For Darien however, the debate offered two state senate candidates vying for the carved up district anyways. From the Darien News Time:
Education — both at the town and state level — transportation, and the budget are on the minds of Darien voters, according to the questions posed to its candidates at Darien’s Candidates Night.
The forum was held on Tuesday night in the Town Hall Auditorium and was moderated by Charlotte Garrell.
Candidates running for Board of Education positions and state positions responded to questions submitted to the moderator by the audience.
The incumbent State Sen. Bob Duff, who represents the 25th district, spoke alongside his colleague, Sen. Andrew McDonald, 27th district, who is running unopposed. Both Duff and McDonald are Democrats.
The state candidates spoke for 45 minutes about varied topics such as the environment, charter schools and health care.
Duff’s challenger, Steve Papadakos, a Republican, was ill and could not attend Candidates Night.
“I think the priority is to be budget watchdogs. . . . I’ll continue to make sure we don’t reverse the really wonderful gains we’ve made over the past couple years,” said Duff. “We want to make sure we’re out there protecting our constituents.”
Duff stated that transportation is a “public safety issue” and “one of the most pressing issues.”
Yep transportation is an issue. But the disaster that is the DOT is the problem. I think we have been overly focused on transportation safety at the expense of investing in mass transportation infrastrucutre that the economic engine of Fairfield County sorely needs. And the unopposed State Rep candidate was on hand too.

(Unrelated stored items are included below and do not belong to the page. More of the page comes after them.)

(* ===== verification/DigestPlan.v ===== *)
(** * Digest planning and assembly ([src/issuance/mdoc.rs], lines 724 to 1216)

    From named elements to issuer-signed items with fresh digest identifiers, to a
    plan of digest jobs with decoys, and from the results of an executor back to
    the value digests of each credential.  The random number generator and the
    serialization of issuer-signed items are interfaces. *)

From S2P Require Export Mso.

(** ** Randomness *)

(** The generator's state is threaded explicitly. *)
Class Rng (R : Type) := {
  gen_i32 : R → i32 * R;
  gen_bytes : nat → R → bytes * R;
  gen_range : nat → nat → R → nat * R;
}.
Definition draw {R} `{Rng R} (n : nat) (r : R) : i32 := (gen_i32 (Nat.iter n (snd ∘ gen_i32) r)).1.

(** Draws are of the requested shape. *)
Class RngLaws (R : Type) `{Rng R} : Prop := {
  gen_i32_range r : is_i32 (gen_i32 r).1;
  gen_bytes_length n r : length (gen_bytes n r).1 = n;
  gen_range_bounds lo hi r : lo < hi → lo ≤ (gen_range lo hi r).1 < hi;
}.

(** The states that a run can draw from. *)
Inductive drawn_from {R} `{Rng R} (r : R) : R → Prop :=
  | drawn_here : drawn_from r r
  | drawn_i32 r' : drawn_from r r' → drawn_from r (gen_i32 r').2
  | drawn_bytes n r' : drawn_from r r' → drawn_from r (gen_bytes n r').2
  | drawn_range lo hi r' : drawn_from r r' → drawn_from r (gen_range lo hi r').2.

(** The code retries a taken identifier without a bound. The model gives up after
    [retry_fuel] draws, with [Diverges]; no theorem fixes this number. *)
Class RetryFuel := retry_fuel : nat.

(** ** Errors

    One constructor per message of [anyhow!], and the errors passed on by [?].
    [Diverges] is a retry loop that ran out of fuel. *)
Inductive MdocError : Type :=
  | MissingParameter (name : string)
  | DuplicateBatchCredential
  | InvalidAuthorizations (e : DeviceKeyError)
  | NoNamespace | EmptyNamespace
  | UnableToEncodeItem (e : Tag24Error)
  | TooManyJobs | TooManyBatchJobs
  | ItemCborFailure (e : CborError)
  | ExecutionFailed
  | UnknownJob | OmittedResult | InconsistentCredential | DuplicateJob
  | ChangedMetadata | InvalidDigestLength | DuplicateDigestId | DuplicateNamespace
  | UnreferencedJob | UnexpectedResult | DuplicateResult | DuplicatePlanCredential
  | OmittedCredential
  | MsoTag24Failure (e : Tag24Error) | MsoCborFailure (e : CborError) | CoseFailure (e : CoseError)
  | MissingSignatureAlgorithm | InvalidSignatureEncoding | InvalidEndEntityKey
  | UnsupportedAlgorithm | UnauthenticSignature
  | Diverges.

(** ** Issuer-signed items *)

Abbreviation Namespaces := (btree string (btree string Value)).
Abbreviation IssuerSignedItemBytes := (Tag24 IssuerSignedItem).

(** [Iterator::map] over a mutable generator, then [collect::<Result<Vec<_>, _>>]. *)
Fixpoint try_map_state {A B S E} (f : S → A → result (B * S) E) (s : S) (l : list A) :
    result (list B * S) E :=
  match l with
  | [] => Ok ([], s)
  | x :: l' => let? (y, s) := f s x in let? (ys, s) := try_map_state f s l' in Ok (y :: ys, s)
  end.

Section generation.
Context {fuel : RetryFuel} {R : Type} `{Rng R}.
Lemma plan_namespace_relabel elements r next jobs :
  plan_digest_namespace c elements alg enable r next (relabel_job c <$> jobs) =
  rmap (λ x, (relabel_planned c <$> x.1.1.1, x.1.1.2, x.1.2, relabel_job c <$> x.2))
    (plan_digest_namespace c' elements alg enable r next jobs).
Proof.
  unfold plan_digest_namespace.
  destruct (if enable then gen_range 5 10 r else (0, r)) as [k r0].
  change {| next_job_id := next; ps_jobs := relabel_job c <$> jobs; planned_digests := [] |}
    with (relabel_state c {| next_job_id := next; ps_jobs := jobs; planned_digests := [] |}).
  rewrite (try_fold_map (relabel_state c) (plan_item c' alg)).
  2:{ intros s [i e]. unfold plan_item. destruct (to_vec e); cbn [map_err rbind]; [apply push_relabel|done]. }
  destruct (try_fold _ _ _) as [st|e]; cbn [rmap rbind]; [|done].
  generalize (if decide (0 < k) then list_to_set ((λ item : IssuerSignedItemBytes, digest_id (inner item)) <$> elements)
    else (∅ : gset Z)). intros used.
  set (g := λ x : PlanState * gset Z * R, (relabel_state c x.1.1, x.1.2, x.2)).
  change (relabel_state c st, used, r0) with (g (st, used, r0)).
  rewrite (try_fold_map g (plan_decoy c' alg (length elements))).
  2:{ intros [[s u] r1] i. unfold plan_decoy, g. cbn [fst snd].
      destruct (generate_digest_id u r1) as [[[id u1] r2]|]; cbn [rbind rmap]; [|done].
      destruct (gen_bytes _ r2) as [bs r3]. rewrite (push_relabel c c'). by destruct (push_planned_digest c' _ _ _ _ s). }
  by destruct (try_fold _ _ _) as [[[s u] r1]|e].
Qed.

Lemma plan_relabel (m : IssuerNamespaces) r :
  plan_digest_namespaces_for_credential c m alg enable r =
  rmap (λ x, (relabel_plan c x.1, x.2)) (plan_digest_namespaces_for_credential c' m alg enable r).
Proof.
  unfold plan_digest_namespaces_for_credential.
  set (g := λ x : list PlannedMdocNamespace * u64 * list DigestJob * R,
    (relabel_namespace c <$> x.1.1.1, x.1.1.2, relabel_job c <$> x.1.2, x.2)).
  change ([], 0%Z, [], r) with (g ([], 0%Z, [], r)) at 1.
  rewrite (try_fold_map g (plan_step c' alg enable)).
  2:{ intros [[[nss n] jobs] r1] [name elements]. unfold plan_step, g. cbn [fst snd].
      rewrite plan_namespace_relabel.
      destruct (plan_digest_namespace c' _ _ _ _ _ _) as [[[[ds r2] n2] js]|]; cbn [rmap rbind fst snd]; [|done].
      by rewrite fmap_app. }
  by destruct (try_fold _ _ _) as [[[[nss n] jobs] r1]|e].
Qed.
End relabel.

Lemma relabel_make_plan c c' alg contents :
  relabel_plan c (make_plan c' alg contents) = make_plan c alg contents.
Proof.
  unfold relabel_plan, make_plan. cbn [plan_namespaces plan_jobs]. f_equal.
  - generalize 0%Z. induction contents as [|[name ps] l IH]; intros next; [done|].
    cbn [make_namespaces]. rewrite fmap_cons, IH. f_equal. unfold relabel_namespace. cbn [pn_name pn_digests]. f_equal.
    unfold planned_list. by rewrite fmap_imap.
  - generalize 0%Z. induction contents as [|[name ps] l IH]; intros next; [done|].
    cbn [make_jobs]. rewrite fmap_app, IH. f_equal. unfold planned_jobs. by rewrite fmap_imap.
Qed.

(** ** Issuer-signed items *)

Lemma try_map_state_spec {A B S E} (f : S → A → result (B * S) E) (P : A → B → Prop) (I : S → list B → Prop) s l ys s' :
  I s [] →
  (∀ s x y s' ys, I s ys → f s x = Ok (y, s') → P x y ∧ I s' (ys ++ [y])) →
  try_map_state f s l = Ok (ys, s') → Forall2 P l ys ∧ I s' ys.
Proof.
  intros H0 Hstep. cut (∀ l s ys0 ys, I s ys0 → try_map_state f s l = Ok (ys, s') → Forall2 P l ys ∧ I s' (ys0 ++ ys)).
  { intros Hgen Hf. by apply (Hgen l s [] ys). }
  clear l s H0 ys. induction l as [|x l IH]; intros s ys0 ys HI Hf; cbn [try_map_state] in Hf.
  { injection Hf as <- <-. rewrite app_nil_r. by split; [constructor|]. }
  inv_result. destruct t as [y s1]. inv_result. destruct t as [ys1 s2]. simplify_eq.
  destruct (Hstep _ _ _ _ _ HI Hr) as [HP HI1]. destruct (IH _ _ _ HI1 Hr0) as [HPs HIs].
  split; [by constructor|]. by rewrite <-app_assoc in HIs.
Qed.
(* ===== verification/UNSign.v ===== *)
(** * Distinguishing signs ([src/definitions/namespaces/org_iso_18013_5_1/un_distinguishing_sign.rs])

    The signs of ISO/IEC 18013-1 Annex F as the enumeration of the source, with its
    two tables; any other text is kept as it is. *)

From S2P Require Export Alpha2.

Module UNSigns.
Inductive UNDistinguishingSign : Type :=
  | A | AFG | AL | AM | AND | AUS | AZ | B | BD | BDS | BF | BG | BH | BIH | BOL | BR | BRN | BRU | BS | BUR | BVI
  | BW | BY | CAM | CDN | CH | CI | CL | CO | CR | CU | CY | CZ | D | DK | DOM | DY | DZ | E | EAK | EAT | EAU
  | EAZ | EC | ER | ES | EST | ET | ETH | F | FIN | FJI | FL | FO | G | GB | GBA | GBG | GBJ | GBM | GBZ | GCA | GE
  | GH | GR | GUY | H | HKJ | HR | I | IL | IND | IR | IRL | IRQ | IS | J | JA | K | KG | KWT | KZ | L | LAO | LAR
  | LB | LS | LT | LV | M | MA | MAL | MC | MD | MEX | MGL | MK | MNE | MOC | MS | MW | N | NA | NAM | NAU | NEP
  | NIC | NL | NZ | P | PA | PE | PK | PL | PNG | PY | Q | RA | RC | RCA | RCB | RCH | RG | RH | RI | RIM | RL | RM
  | RMM | RN | RNR | RO | ROK | ROU | RP | RSM | RU | RUS | RWA | S | SA | SD | SGP | SK | SLO | SME | SN | SO
  | SRB | SUD | SY | SYR | T | TCH | TD | TG | TJ | TM | TN | TR | TT | TZA | UA | UAE | USA | UZ | V | VN | WAG
  | WAL | WAN | WD | WG | WL | WS | WV | YAR | YV | ZA | ZRE | ZW
  | NoneApplicable (s : string).

Definition UNDistinguishingSign_into_string (a : UNDistinguishingSign) : string :=
  match a with
  | A => "A" | AFG => "AFG" | AL => "AL" | AM => "AM" | AND => "AND" | AUS => "AUS" | AZ => "AZ" | B => "B"
  | BD => "BD" | BDS => "BDS" | BF => "BF" | BG => "BG" | BH => "BH" | BIH => "BIH" | BOL => "BOL" | BR => "BR"
  | BRN => "BRN" | BRU => "BRU" | BS => "BS" | BUR => "BUR" | BVI => "BVI" | BW => "BW" | BY => "BY" | CAM => "CAM"
  | CDN => "CDN" | CH => "CH" | CI => "CI" | CL => "CL" | CO => "CO" | CR => "CR" | CU => "CU" | CY => "CY"
  | CZ => "CZ" | D => "D" | DK => "DK" | DOM => "DOM" | DY => "DY" | DZ => "DZ" | E => "E" | EAK => "EAK"
  | EAT => "EAT" | EAU => "EAU" | EAZ => "EAZ" | EC => "EC" | ER => "ER" | ES => "ES" | EST => "EST" | ET => "ET"
  | ETH => "ETH" | F => "F" | FIN => "FIN" | FJI => "FJI" | FL => "FL" | FO => "FO" | G => "G" | GB => "GB"
  | GBA => "GBA" | GBG => "GBG" | GBJ => "GBJ" | GBM => "GBM" | GBZ => "GBZ" | GCA => "GCA" | GE => "GE"
  | GH => "GH" | GR => "GR" | GUY => "GUY" | H => "H" | HKJ => "HKJ" | HR => "HR" | I => "I" | IL => "IL"
  | IND => "IND" | IR => "IR" | IRL => "IRL" | IRQ => "IRQ" | IS => "IS" | J => "J" | JA => "JA" | K => "K"
  | KG => "KG" | KWT => "KWT" | KZ => "KZ" | L => "L" | LAO => "LAO" | LAR => "LAR" | LB => "LB" | LS => "LS"
  | LT => "LT" | LV => "LV" | M => "M" | MA => "MA" | MAL => "MAL" | MC => "MC" | MD => "MD" | MEX => "MEX"
  | MGL => "MGL" | MK => "MK" | MNE => "MNE" | MOC => "MOC" | MS => "MS" | MW => "MW" | N => "N" | NA => "NA"
  | NAM => "NAM" | NAU => "NAU" | NEP => "NEP" | NIC => "NIC" | NL => "NL" | NZ => "NZ" | P => "P" | PA => "PA"
  | PE => "PE" | PK => "PK" | PL => "PL" | PNG => "PNG" | PY => "PY" | Q => "Q" | RA => "RA" | RC => "RC"
  | RCA => "RCA" | RCB => "RCB" | RCH => "RCH" | RG => "RG" | RH => "RH" | RI => "RI" | RIM => "RIM" | RL => "RL"
  | RM => "RM" | RMM => "RMM" | RN => "RN" | RNR => "RNR" | RO => "RO" | ROK => "ROK" | ROU => "ROU" | RP => "RP"
  | RSM => "RSM" | RU => "RU" | RUS => "RUS" | RWA => "RWA" | S => "S" | SA => "SA" | SD => "SD" | SGP => "SGP"
  | SK => "SK" | SLO => "SLO" | SME => "SME" | SN => "SN" | SO => "SO" | SRB => "SRB" | SUD => "SUD" | SY => "SY"
  | SYR => "SYR" | T => "T" | TCH => "TCH" | TD => "TD" | TG => "TG" | TJ => "TJ" | TM => "TM" | TN => "TN"
  | TR => "TR" | TT => "TT" | TZA => "TZA" | UA => "UA" | UAE => "UAE" | USA => "USA" | UZ => "UZ" | V => "V"
  | VN => "VN" | WAG => "WAG" | WAL => "WAL" | WAN => "WAN" | WD => "WD" | WG => "WG" | WL => "WL" | WS => "WS"
  | WV => "WV" | YAR => "YAR" | YV => "YV" | ZA => "ZA" | ZRE => "ZRE" | ZW => "ZW"
  | NoneApplicable s => s
  end.

Definition sign_arms : list (string * UNDistinguishingSign) := [
  ("A", A); ("AFG", AFG); ("AL", AL); ("AM", AM); ("AND", AND); ("AUS", AUS); ("AZ", AZ); ("B", B); ("BD", BD);
  ("BDS", BDS); ("BF", BF); ("BG", BG); ("BH", BH); ("BIH", BIH); ("BOL", BOL); ("BR", BR); ("BRN", BRN);
  ("BRU", BRU); ("BS", BS); ("BUR", BUR); ("BVI", BVI); ("BW", BW); ("BY", BY); ("CAM", CAM); ("CDN", CDN);
  ("CH", CH); ("CI", CI); ("CL", CL); ("CO", CO); ("CR", CR); ("CU", CU); ("CY", CY); ("CZ", CZ); ("D", D);
  ("DK", DK); ("DOM", DOM); ("DY", DY); ("DZ", DZ); ("E", E); ("EAK", EAK); ("EAT", EAT); ("EAU", EAU);
  ("EAZ", EAZ); ("EC", EC); ("ER", ER); ("ES", ES); ("EST", EST); ("ET", ET); ("ETH", ETH); ("F", F); ("FIN", FIN);
  ("FJI", FJI); ("FL", FL); ("FO", FO); ("G", G); ("GB", GB); ("GBA", GBA); ("GBG", GBG); ("GBJ", GBJ);
  ("GBM", GBM); ("GBZ", GBZ); ("GCA", GCA); ("GE", GE); ("GH", GH); ("GR", GR); ("GUY", GUY); ("H", H);
  ("HKJ", HKJ); ("HR", HR); ("I", I); ("IL", IL); ("IND", IND); ("IR", IR); ("IRL", IRL); ("IRQ", IRQ); ("IS", IS);
  ("J", J); ("JA", JA); ("K", K); ("KG", KG); ("KWT", KWT); ("KZ", KZ); ("L", L); ("LAO", LAO); ("LAR", LAR);
  ("LB", LB); ("LS", LS); ("LT", LT); ("LV", LV); ("M", M); ("MA", MA); ("MAL", MAL); ("MC", MC); ("MD", MD);
  ("MEX", MEX); ("MGL", MGL); ("MK", MK); ("MNE", MNE); ("MOC", MOC); ("MS", MS); ("MW", MW); ("N", N); ("NA", NA);
  ("NAM", NAM); ("NAU", NAU); ("NEP", NEP); ("NIC", NIC); ("NL", NL); ("NZ", NZ); ("P", P); ("PA", PA); ("PE", PE);
  ("PK", PK); ("PL", PL); ("PNG", PNG); ("PY", PY); ("Q", Q); ("RA", RA); ("RC", RC); ("RCA", RCA); ("RCB", RCB);
  ("RCH", RCH); ("RG", RG); ("RH", RH); ("RI", RI); ("RIM", RIM); ("RL", RL); ("RM", RM); ("RMM", RMM); ("RN", RN);
  ("RNR", RNR); ("RO", RO); ("ROK", ROK); ("ROU", ROU); ("RP", RP); ("RSM", RSM); ("RU", RU); ("RUS", RUS);
  ("RWA", RWA); ("S", S); ("SA", SA); ("SD", SD); ("SGP", SGP); ("SK", SK); ("SLO", SLO); ("SME", SME); ("SN", SN);
  ("SO", SO); ("SRB", SRB); ("SUD", SUD); ("SY", SY); ("SYR", SYR); ("T", T); ("TCH", TCH); ("TD", TD); ("TG", TG);
  ("TJ", TJ); ("TM", TM); ("TN", TN); ("TR", TR); ("TT", TT); ("TZA", TZA); ("UA", UA); ("UAE", UAE); ("USA", USA);
  ("UZ", UZ); ("V", V); ("VN", VN); ("WAG", WAG); ("WAL", WAL); ("WAN", WAN); ("WD", WD); ("WG", WG); ("WL", WL);
  ("WS", WS); ("WV", WV); ("YAR", YAR); ("YV", YV); ("ZA", ZA); ("ZRE", ZRE); ("ZW", ZW)
]%string.
Definition UNDistinguishingSign_from_string (s : string) : UNDistinguishingSign :=
  default (NoneApplicable s) (match_str sign_arms s).
End UNSigns.

Definition UNDistinguishingSign_from_json (v : Json) :
    option (result UNSigns.UNDistinguishingSign FromJsonError) :=
  let* s := string_from_json v in ok (UNSigns.UNDistinguishingSign_from_string s).
#[export] Instance UNDistinguishingSign_from : FromJson UNSigns.UNDistinguishingSign :=
  FromJson_new UNDistinguishingSign_from_json.
#[export] Instance UNDistinguishingSign_to_cbor : ToCbor UNSigns.UNDistinguishingSign :=
  λ s, Text (UNSigns.UNDistinguishingSign_into_string s).

(** Reading a text keeps it, and only an unlisted text reads as itself. *)
Lemma sign_into_from_string s :
  UNSigns.UNDistinguishingSign_into_string (UNSigns.UNDistinguishingSign_from_string s) = s.
Proof.
  unfold UNSigns.UNDistinguishingSign_from_string, match_str.
  destruct (list_find _ _) as [[i [s' x]]|] eqn:Hf; [|done]. cbn [fmap option_fmap option_map compose fst snd from_option id default].
  apply list_find_Some in Hf as (Hi & Hs & _). cbn [fst] in Hs. subst s'.
  assert (Forall (λ arm, UNSigns.UNDistinguishingSign_into_string arm.2 = arm.1) UNSigns.sign_arms) as Harms
    by (apply (bool_decide_unpack _); vm_compute; exact I).
  apply (Forall_lookup_1 _ _ _ _ Harms Hi).
Qed.

Lemma sign_from_into_string x :
  UNSigns.UNDistinguishingSign_from_string (UNSigns.UNDistinguishingSign_into_string x) = x ↔
  match x with UNSigns.NoneApplicable s => s ∉ UNSigns.sign_arms.*1 | _ => True end.
Proof.
  destruct x; try (split; [done|by vm_compute]).
  cbn [UNSigns.UNDistinguishingSign_into_string]. unfold UNSigns.UNDistinguishingSign_from_string, match_str. split.
  - intros Hx Hin. apply list_elem_of_fmap in Hin as ([s' x] & Heq & Hin). cbn [fst] in Heq. subst s'.
    destruct (list_find_elem_of (λ arm : string * UNSigns.UNDistinguishingSign, arm.1 = s) _ _ Hin eq_refl) as [[i [s' y]] Hf].
    rewrite Hf in Hx. cbn in Hx. subst y. apply list_find_Some in Hf as (Hi & _).
    assert (Forall (λ arm, match arm.2 with UNSigns.NoneApplicable _ => False | _ => True end) UNSigns.sign_arms) as Hall.
    { repeat apply Forall_cons_2; try exact I. apply Forall_nil_2. }
    apply (Forall_lookup_1 _ _ _ _ Hall Hi).
  - intros Hnot. destruct (list_find _ _) as [[i [s' y]]|] eqn:Hf; [|done].
    apply list_find_Some in Hf as (Hi & Hs & _). cbn [fst] in Hs. subst s'. destruct Hnot.
    apply list_elem_of_fmap. exists (s, y). split; [done|]. by eapply list_elem_of_lookup_2.
Qed.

McDonald said that transportation-related issues were his passion and that the state needs to expand its vision of transportation beyond just trains. “We need to cut the programs that don’t work,” said Duff. “We need to work together and leave our party affiliations at the door.”
Terrie Wood, a Republican, is running unopposed for State Rep. of the 141st District, replacing long-time State Rep. John Ryan, also a Republican.
Education is the most important issue to Wood, who stated she “wanted to increase the standards for these kids and increase their production.”
All of the candidates spoke in favor of charter schools and against the voucher system — where students who aren’t in public school may use their state education allotment to attend another school — but agreed that education in general was an important priority in Connecticut.
I’m curious about the need for charter schools in Darien, but then maybe test scores aren’t high enough or something.
Another topic raised was regarding state statute 8-30g, which has been the subject of debate in Darien recently. This statute currently allows developers to build projects that might not be otherwise approved in towns where less than the mandated 10 percent of housing is deemed affordable.
“We need to make changes to 8-30g. It ends up really hurting the issue of affordable housing,” said Duff.
According to McDonald, “As a State Senator, I have offered amendments to 8-30g. I have not met with any success, but it’s not for lack of trying.”
Wood agreed that “8-30g has not been successful in the state. We are faced with some applications that are in some cases legal extortion.”
Ah, affordable housing. Well the state statute really doesn’t accomplish what it was intended to do which is encourage those municipalities hovering in the single digit affordable housing counts to build more. That would be towns like Darien. I’d like to see 8-30g change so that the towns like Darien, which benefit from being next to cities like Stamford and Norwalk contribute financially towards the infrastructure that enables economic diversity.